Lemma next_word toks t ts : goodword t -> Forall (fun x => wordchar x = false) toks -> next_in toks (t :: ts) = false.
Proof.
  intros [Hne Ht] Htoks. destruct t as [|x t]; [done|]. apply Forall_cons in Ht as [Hx _]. cbn.
  apply not_true_is_false. intros Hm%mem_In. rewrite Forall_forall in Htoks. by rewrite (Htoks x Hm) in Hx.
Qed.

Lemma follow_not toks toks' ts : follow toks ts -> Forall (fun x => mem x toks' = false) toks -> next_in toks' ts = false.
Proof.
  intros [->|H] Hd; [done|]. destruct ts as [|[|x t] ts]; try done. cbn in *. apply mem_In in H.
  rewrite Forall_forall in Hd. by apply Hd.
Qed.

Lemma follow_mono toks toks' ts : follow toks ts -> toks ⊆ toks' -> follow toks' ts.
Proof.
  intros [->|H] Hs; [by left|right]. destruct ts as [|[|x t] ts]; try done. cbn in *. apply mem_In, Hs. by apply mem_In.
Qed.

(** Redirections. *)
Definition redir : Type := list Z * Z * Z.
Definition redir_ok (r : redir) : Prop :=
  goodword r.1.1 /\ ((r.1.2 = O_RDONLY /\ r.2 = 0) \/ (r.1.2 = Z.lor O_WRONLY O_CREATE /\ r.2 = 1)).
Definition redir_toks (rs : list redir) : list (list Z) := concat ((fun r => [redir_op r.2; r.1.1]) <$> rs).
Definition add_redirs (c : cmd (list Z)) (rs : list redir) : cmd (list Z) :=
  foldl (fun c r => REDIR c r.1.1 r.1.2 r.2) c rs.

Lemma left_le s s' ts ts' a : before s (a :: ts) -> before s' ts' -> (length (render ts') <= length (render ts))%nat -> (es - s' < es - s)%nat.
Proof.
  intros H H' Hl. rewrite (before_left _ _ H), (before_left _ _ H'), render_cons, length_app. simpl. lia.
Qed.

Lemma parseredirs_ok fuel : forall rs d c s ts,
  before s (redir_toks rs ++ ts) -> reads d c -> Forall redir_ok rs -> next_in [60; 62] ts = false -> (es - s < fuel)%nat ->
  parses (parseredirs buf fuel d) s (add_redirs c rs) ts.
Proof.
  induction fuel as [|fuel IH]; intros rs d c s ts Hb Hr Hrs Hts Hf; [lia|]. cbn [parseredirs].
  eapply parses_peek; [exact Hb|]. destruct rs as [|[[f m] fd] rs].
  { cbn [redir_toks fmap list_fmap concat app] in *. rewrite Hts. cbn [negb]. by apply parses_ret. }
  apply Forall_cons in Hrs as [[Hf' Hm] Hrs]. cbn [redir_toks fmap list_fmap concat app fst snd] in Hb |- *.
  assert (exists x, redir_op fd = [x] /\ mem x symbols = true /\ mem x [60; 62] = true /\
    (forall A (a b d' : A), (if x =? 60 then a else if x =? 62 then b else d') = if fd =? 0 then a else b)) as (x & Hx & Hs & Hx' & Hif).
  { unfold redir_op. destruct (fd =? 0); eexists; split_and!; try reflexivity; done. }
  cbn [fst snd] in *. rewrite Hx in *. cbn [next_in]. rewrite Hx'. cbn [negb].
  eapply parses_sym; [exact Hb|done|]. intros w1 s1 Hb1.
  eapply parses_word; [exact Hb1|exact Hf'|]. intros w2 s2 Hw2 Hb2. cbv zeta. cbn [fst snd].
  change (97 =? 97) with true. cbn [negb]. rewrite Hif.
  assert (es - s2 < fuel)%nat as Hlt.
  { pose proof (left_le _ _ _ _ _ Hb Hb2) as Hl. rewrite render_cons, length_app in Hl. simpl in Hl. lia. }
  apply (IH rs _ (REDIR c f m fd)); try done.
  destruct Hm as [[-> ->]|[-> ->]]; simpl; done.
Qed.

Lemma gettoken_end s : before s [] -> exists w, gettoken buf s = Ret (0, w) s.
Proof.
  intros Hb. destruct (before_end _ Hb) as [Hc _]. pose proof (before_skip _ _ Hb) as Hs.
  unfold gettoken, mbind, M_bind, modify, gets, mret, M_ret, id. cbv zeta. rewrite Hs, Hc. cbn. rewrite Hs. by eexists.
Qed.

Abbreviation exec_follow := [124; 41; 38; 59].

Lemma parseargs_end fuel argv d c s ts :
  before s ts -> reads d c -> follow exec_follow ts -> (0 < fuel)%nat -> parses (parseargs buf fuel argv d) s c ts.
Proof.
  intros Hb Hr Hfo Hf. destruct fuel as [|fuel]; [lia|]. cbn [parseargs]. eapply parses_peek; [exact Hb|].
  destruct Hfo as [->|Hfo]; [|rewrite Hfo; by apply parses_ret].
  cbn [next_in]. destruct (gettoken_end _ Hb) as [w Hg]. unfold parses, mbind, M_bind. rewrite Hg. by exists d, s.
Qed.

Lemma parseargs_ok fuel : forall ts0 ws0 ws t more rs s ts,
  before s (t :: more ++ redir_toks rs ++ ts) -> Forall2 wtext ws0 ts0 -> Forall goodword (t :: more) -> Forall redir_ok rs ->
  follow exec_follow ts -> (length (ts0 ++ t :: more) < MAXARGS)%nat -> (es - s < fuel)%nat ->
  parses (parseargs buf fuel ws0 (EXEC ws)) s (add_redirs (EXEC (ts0 ++ t :: more)) rs) ts.
Proof.
  induction fuel as [|fuel IH]; intros ts0 ws0 ws t more rs s ts Hb H0 Hg Hrs Hfo Hlen Hf; [lia|]. cbn [parseargs].
  apply Forall_cons in Hg as [Hgt Hgm].
  eapply parses_peek; [exact Hb|].
  rewrite (next_word _ _ _ Hgt) by (repeat constructor). cbn iota.
  eapply parses_word; [exact Hb|exact Hgt|]. intros w s1 Hw Hb1. cbv zeta. cbn [fst snd].
  change (97 =? 0) with false. change (97 =? 97) with true. cbn [negb].
  assert (Forall2 wtext (ws0 ++ [w]) (ts0 ++ [t])) as H0' by (by apply Forall2_app; [|constructor]).
  pose proof (Forall2_length _ _ _ H0') as Hl0.
  destruct (Nat.leb_spec MAXARGS (length (ws0 ++ [w]))) as [Hle|Hle].
  { rewrite !length_app in *. simpl in *. lia. }
  assert (es - s1 < fuel)%nat as Hlt by (pose proof (left_le _ _ _ _ _ Hb Hb1); lia).
  assert (reads (set_argv (ws0 ++ [w]) (EXEC ws)) (EXEC (ts0 ++ [t]))) as Hr by done.
  destruct more as [|t' more].
  - eapply parses_bind; [apply (parseredirs_ok _ rs _ _ _ ts Hb1 Hr Hrs); [|lia]|].
    + eapply follow_not; [exact Hfo|]. repeat constructor.
    + intros d s2 Hd Hb2. apply parseargs_end; [done..|lia].
  - eapply parses_bind; [apply (parseredirs_ok _ [] _ _ _ _ Hb1 Hr); [constructor| |lia]|].
    + apply Forall_cons in Hgm as [Hgt' _]. apply next_word; [done|]. repeat constructor.
    + intros d s2 Hd Hb2. cbn [add_redirs foldl] in Hd. destruct d as [ws'| | | |]; try done.
      replace (ts0 ++ t :: t' :: more) with ((ts0 ++ [t]) ++ t' :: more) by (by rewrite <-app_assoc).
      apply IH; try done.
      * by rewrite <-app_assoc.
      * rewrite (before_left _ _ Hb2). rewrite (before_left _ _ Hb1) in Hlt. done.
Qed.

Lemma parseback_ok fuel : forall k d c s ts,
  before s (replicate k [38] ++ ts) -> reads d c -> next_in [38] ts = false -> (es - s < fuel)%nat ->
  parses (parseback buf fuel d) s (Nat.iter k BACK c) ts.
Proof.
  induction fuel as [|fuel IH]; intros k d c s ts Hb Hr Hts Hf; [lia|]. cbn [parseback].
  eapply parses_peek; [exact Hb|]. destruct k as [|k].
  { cbn [replicate app] in *. rewrite Hts. by apply parses_ret. }
  cbn [replicate app next_in]. change (mem 38 [38]) with true. cbn iota.
  eapply parses_sym; [exact Hb|done|]. intros w s1 Hb1. rewrite Nat.iter_succ_r.
  apply IH; try done. pose proof (left_le _ _ _ _ _ Hb Hb1). lia.
Qed.

Lemma unredir c : exists core rs, c = add_redirs core rs /\ show LExec c = show LExec core ++ redir_toks rs /\
  (match core with REDIR _ _ _ _ => False | _ => True end) /\ (wf c -> wf core /\ Forall redir_ok rs).
Proof.
  induction c as [argv|c IH f m fd|l _ r _|l _ r _|c _].
  2: { destruct IH as (core & rs & Hc & Hs & Hcore & Hwf). exists core, (rs ++ [(f, m, fd)]). split_and!.
       - unfold add_redirs. rewrite foldl_app. cbn. by rewrite Hc.
       - cbn [show]. rewrite Hs. unfold redir_toks. rewrite fmap_app, concat_app. cbn. by rewrite app_assoc.
       - done.
       - intros (H1 & H2 & H3). destruct (Hwf H1) as [? ?]. split; [done|]. apply Forall_app. split; [done|].
         constructor; [by split|constructor]. }
  all: eexists _, []; split; [reflexivity|]; split; [by rewrite app_nil_r|]; split; [done|]; intros; split; [done|constructor].
Qed.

● ● ●

#### Exercise description:
The entries above hold the needed span. Transcribe exactly the lines from the one with "before s (t" to the one with "follow exec_follow ts -> (length", both included.

#### Answer to this problem:
  before s (t :: more ++ redir_toks rs ++ ts) -> Forall2 wtext ws0 ts0 -> Forall goodword (t :: more) -> Forall redir_ok rs ->
  follow exec_follow ts -> (length (ts0 ++ t :: more) < MAXARGS)%nat -> (es - s < fuel)%nat ->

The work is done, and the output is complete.